Life on the wrong side of history
On August 8, 1775, Ebenezer Punderson was a refugee on the HMS Rose, a British man-of-war. They were anchored off Fishers Island, where the British were confiscating sheep and cattle to feed their troops back in occupied Boston.
Ebenezer, a Preston schoolteacher, was a Loyalist fleeing from the Sons of Liberty, so perhaps he wasn’t outraged by the theft of colonial livestock. Still, he was feeling blue that day and wrote a letter to his wife, Prudence, that began, “My charming Partner … (The British) are all on shore taking off flock for the sick at Boston. This day one of my gloomy Fits is upon me …My greatest misfortune is that when I have these melancholy hours, I cannot be blest with your chearing (sic) conversation.” Ebenezer couldn’t know that he and his partner wouldn’t see each other again for three more years.

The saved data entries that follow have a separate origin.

(** * Centipede: feature/corpus engine, knobs and fuzzing loop

    A shallow embedding of the parts of Centipede that the specification
    describes, with the properties proved over it.

    - [Knobs] follows [knobs.h].
    - [Loop] follows [Centipede::FuzzingLoop], [Centipede::RunBatch],
      [Centipede::LoadShard], [Centipede::MergeFromOtherCorpus] and
      [Centipede::ReportCrash] of [centipede.cc].
    - [CorpusExport] follows [Centipede::ExportCorpusFromLocalDir] of
      [centipede.cc], [Sancov] the data-flow callback of
      [runner_sancov.cc], and [RunPuzzle] the parsing of the script name
      in [puzzles/run_puzzle.sh].
    - [FeatureSet], [WeightedDistribution], [Corpus] and
      [CoverageFrontier] are declared in [corpus.h] / [coverage.h], which
      are not part of this development's sources; their models follow the
      specification text and the unit tests of [corpus_test.cc]. *)

From Stdlib Require Import ZArith Lia Bool String Ascii.
From stdpp Require Import base option list gmap.

Local Open Scope Z_scope.

(** ** Machine integers *)

(** [size_t] and [uint64_t] are 64 bits wide, [uint8_t] is 8 bits wide;
    arithmetic on them wraps around. *)
Definition wrap64 (x : Z) : Z := x mod 2 ^ 64.
Definition wrap8 (x : Z) : Z := x mod 2 ^ 8.

Definition is_u64 (x : Z) : Prop := 0 <= x < 2 ^ 64.
Definition is_u8 (x : Z) : Prop := 0 <= x < 2 ^ 8.

Definition ByteArray : Type := list Byte.byte.
Definition feature_t : Type := Z.
Definition FeatureVec : Type := list feature_t.

(** ** Outcomes of a call

    A call either returns or stops the process ([Fatal]: a
    [__builtin_trap()], a failed [CHECK], a [LOG(FATAL)]), or leaves the
    defined behaviour of the program ([Undefined]). *)
Inductive ub : Type :=
| unreachable       (* __builtin_unreachable() was reached *)
| out_of_range      (* unchecked read past the end of an array *)
| division_by_zero  (* x % 0 *)
| unspecified.      (* the specification leaves the case open *)

Inductive outcome (A : Type) : Type :=
| Returns (a : A)
| Fatal
| Undefined (u : ub).
Arguments Returns {A} a.
Arguments Fatal {A}.
Arguments Undefined {A} u.

Definition obind {A B} (m : outcome A) (f : A -> outcome B) : outcome B :=
  match m with
  | Returns a => f a
  | Fatal => Fatal
  | Undefined u => Undefined u
  end.

Notation "x <~ m ;; k" := (obind m (fun x => k))
  (at level 100, m at next level, right associativity).

(** [CHECK(cond)]. *)
Definition CHECK (cond : bool) : outcome unit :=
  if cond then Returns tt else Fatal.

(** Reading [s[i]] of a span or vector, unchecked. *)
Definition span_at {A} (s : list A) (i : Z) : outcome A :=
  match s !! Z.to_nat i with
  | Some a => Returns a
  | None => Undefined out_of_range
  end.

(** ** Knobs ([knobs.h]) *)
Module Knobs.

Definition kNumKnobs : Z := 32.
(** [1 << (8 * sizeof(value_type))] with [value_type = uint8_t]. *)
Definition kNumPossibleValues : Z := Z.shiftl 1 (8 * 1).

(** A [KnobId] wraps a [size_t]. *)
Definition KnobId : Type := Z.

(** [value_type knobs_[kNumKnobs]]. *)
Record Knobs : Type := { knobs_ : list Z }.

Definition wf (k : Knobs) : Prop :=
  Z.of_nat (length (knobs_ k)) = kNumKnobs /\ Forall is_u8 (knobs_ k).

(** [KnobId]s are handed out by [NewId], which traps when it runs out
    of ids, so the id of a [KnobId] is below [kNumKnobs]. *)
Definition valid_id (id : KnobId) : Prop := 0 <= id < kNumKnobs.

Definition Set_ (value : Z) (k : Knobs) : Knobs :=
  {| knobs_ := map (fun _ => value) (knobs_ k) |}.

By August 30, the Rose had moved on to Stonington Point, where the British tried unsuccessfully to seize even more livestock. Ebenezer must have felt conflicting emotions as he witnessed the bombardment of the tiny village, some of whose residents he surely knew and perhaps regarded as friends.
By February 1776, Ebenezer was in London, safe from colonial hotheads but still depressed. He wrote Prudence that the inactivity weighed on him and that he planned to return to America to serve with the British on Long Island. He signed this letter “your loving, but heartbroken husband.”
How did Ebenezer’s troubles start?
Ebenezer was a graduate of Yale and, according to his memoir, owned three farms and a store in Norwich. He earned a substantial income and enjoyed relative affluence. During the run-up to the Revolution, he was vocal in his support of England and openly defiant of the colonists’ ban on tea. He wasn’t shy about characterizing the rebels as “insolent, and rascally.” His political opinions, influenced by his father, who was an Anglican minister, were generally tolerated, but after Lexington and Concord, everything changed; Ebenezer became the target of mob fury and death threats. He was so unnerved that in late May, under cover of night, he rowed down the Thames River to New London and was picked up by the Rose.
Prudence and their eight children stayed behind. Fortunately, their friends and neighbors didn’t turn against them. Still, it was a miserable time. Making things even more complicated emotionally, Ebenezer’s wife was sympathetic to the revolutionary cause, and their daughter, Prudence, was in love with a surgeon in the Continental Army.
Ebenezer followed through on his plan to return to America and served for several years in a British commissary on Long Island. His wife and children joined him in 1778, after their own harrowing trip down the Thames and across the Sound under a flag of truce.
The Pundersons’ neighbors were amazed that they would give up relative comfort and most of their worldly possessions for a life of hardship on Long Island. And hardship it was. Food was scarce, there wasn’t much firewood, the winters were brutal, lawless thugs made running errands risky, and the family was plagued by poor health.
After independence was won and property laws against Loyalists were moderated, the Pundersons were more than ready to come home — if they could. Fortunately, when Ebenezer requested permission to return to Preston, many of his neighbors did a very kind thing. They signed a petition of support saying, “It would give pleasure and satisfaction to the people in the vicinity” if Ebenezer could come home again. His property, which had been confiscated in 1780, was restored, he became a successful merchant, and his daughter married her Yankee sweetheart.
His political affiliation and the years of deprivation would have lasting consequences, but — and this was no small thing — Ebenezer could live out his life in familiar surroundings in the place he called home.